SUPPLIED INFORMATION: Begin
(** * The plan / generate / execute / retry workflow of [src/graph/workflow.py]

    A shallow embedding of [create_workflow]: the four node functions
    ([plan_task], [execute_task], [execute_with_exec], [format_result]), the
    router [retry_code], the edges of the state graph and a driver that runs
    the graph, followed by the properties of the retry loop.

    What lies outside the file is taken as a parameter of the development:
    the language model ([llm]), the effect of running a piece of generated
    code ([py_exec]), the dataset ([df]) and the three system prompts. *)

From Stdlib Require Import Ascii.
From stdpp Require Import gmap strings list fin_maps.

Local Open Scope string_scope.
Local Open Scope list_scope.
Local Open Scope Z_scope.

(** ** Python values and exceptions *)

(** The values generated code can leave in [output_dict]. *)
#[warnings="-register-all"] Inductive pyval :=
| VNone
| VInt (z : Z)
| VStr (s : string)
| VDict (items : list (string * pyval)).

(** The type of the [error] field, [Optional[str]]. *)
Inductive err_val :=
| ErrNone
| ErrText (s : string).

(** Truthiness of an [Optional[str]], the test of [if error:]. *)
Definition truthy (e : err_val) : bool :=
  match e with
  | ErrNone => false
  | ErrText s => negb (String.eqb s EmptyString)
  end.

(** [error == None]. *)
Definition is_None (e : err_val) : bool :=
  match e with
  | ErrNone => true
  | ErrText _ => false
  end.

(** A raised exception: the name of its class, whether the class derives
    from [Exception] (what [except Exception] tests; [SystemExit],
    [KeyboardInterrupt] and [GeneratorExit] derive from [BaseException]
    only) and [str(e)]. *)
Record exn := mkExn {
  exn_class : string;
  isinstance_Exception : bool;
  exn_str : string
}.

Definition KeyError (key : string) : exn :=
  mkExn "KeyError" true ("'" +:+ key +:+ "'").

Definition ValueError (msg : string) : exn :=
  mkExn "ValueError" true msg.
SUPPLIED INFORMATION: End
Please return every line of the data, unaltered.

(** * The plan / generate / execute / retry workflow of [src/graph/workflow.py]

    A shallow embedding of [create_workflow]: the four node functions
    ([plan_task], [execute_task], [execute_with_exec], [format_result]), the
    router [retry_code], the edges of the state graph and a driver that runs
    the graph, followed by the properties of the retry loop.

    What lies outside the file is taken as a parameter of the development:
    the language model ([llm]), the effect of running a piece of generated
    code ([py_exec]), the dataset ([df]) and the three system prompts. *)

From Stdlib Require Import Ascii.
From stdpp Require Import gmap strings list fin_maps.

Local Open Scope string_scope.
Local Open Scope list_scope.
Local Open Scope Z_scope.

(** ** Python values and exceptions *)

(** The values generated code can leave in [output_dict]. *)
#[warnings="-register-all"] Inductive pyval :=
| VNone
| VInt (z : Z)
| VStr (s : string)
| VDict (items : list (string * pyval)).

(** The type of the [error] field, [Optional[str]]. *)
Inductive err_val :=
| ErrNone
| ErrText (s : string).

(** Truthiness of an [Optional[str]], the test of [if error:]. *)
Definition truthy (e : err_val) : bool :=
  match e with
  | ErrNone => false
  | ErrText s => negb (String.eqb s EmptyString)
  end.

(** [error == None]. *)
Definition is_None (e : err_val) : bool :=
  match e with
  | ErrNone => true
  | ErrText _ => false
  end.

(** A raised exception: the name of its class, whether the class derives
    from [Exception] (what [except Exception] tests; [SystemExit],
    [KeyboardInterrupt] and [GeneratorExit] derive from [BaseException]
    only) and [str(e)]. *)
Record exn := mkExn {
  exn_class : string;
  isinstance_Exception : bool;
  exn_str : string
}.

Definition KeyError (key : string) : exn :=
  mkExn "KeyError" true ("'" +:+ key +:+ "'").

Definition ValueError (msg : string) : exn :=
  mkExn "ValueError" true msg.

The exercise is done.